## [What needs to be done]
Take the line that has "simpl. by rewrite <-IH, edit_keeps_ref." in it and every line after it to the end of the entries, and reproduce them exactly.
-------------------------
(** X21. The update event of [saveAllSegments] carries the working array
    itself, not a copy of it: whatever is retyped, deleted or added
    afterwards, the payload reads as the working collection does then. *)
Theorem saved_payload_follows_edits (w : World) (es : list Edit) :
  emitted (saveAllSegments w)
  = emitted w ++ [segments_update (editedSegments (comp w))]
  ∧ to_json (store (edits es (saveAllSegments w))) (editedSegments (comp w))
    = collection (edits es (saveAllSegments w)).
Proof.
  split; [done |]. unfold collection. f_equal.
  change (editedSegments (comp w))
    with (editedSegments (comp (saveAllSegments w))).
  generalize (saveAllSegments w). clear w.
  induction es as [|e es IH]; intros w; [done |].
  simpl. by rewrite <-IH, edit_keeps_ref.
Qed.

End EditorOpsFacts.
-------------------------
## [Reply]
  simpl. by rewrite <-IH, edit_keeps_ref.
Qed.

End EditorOpsFacts.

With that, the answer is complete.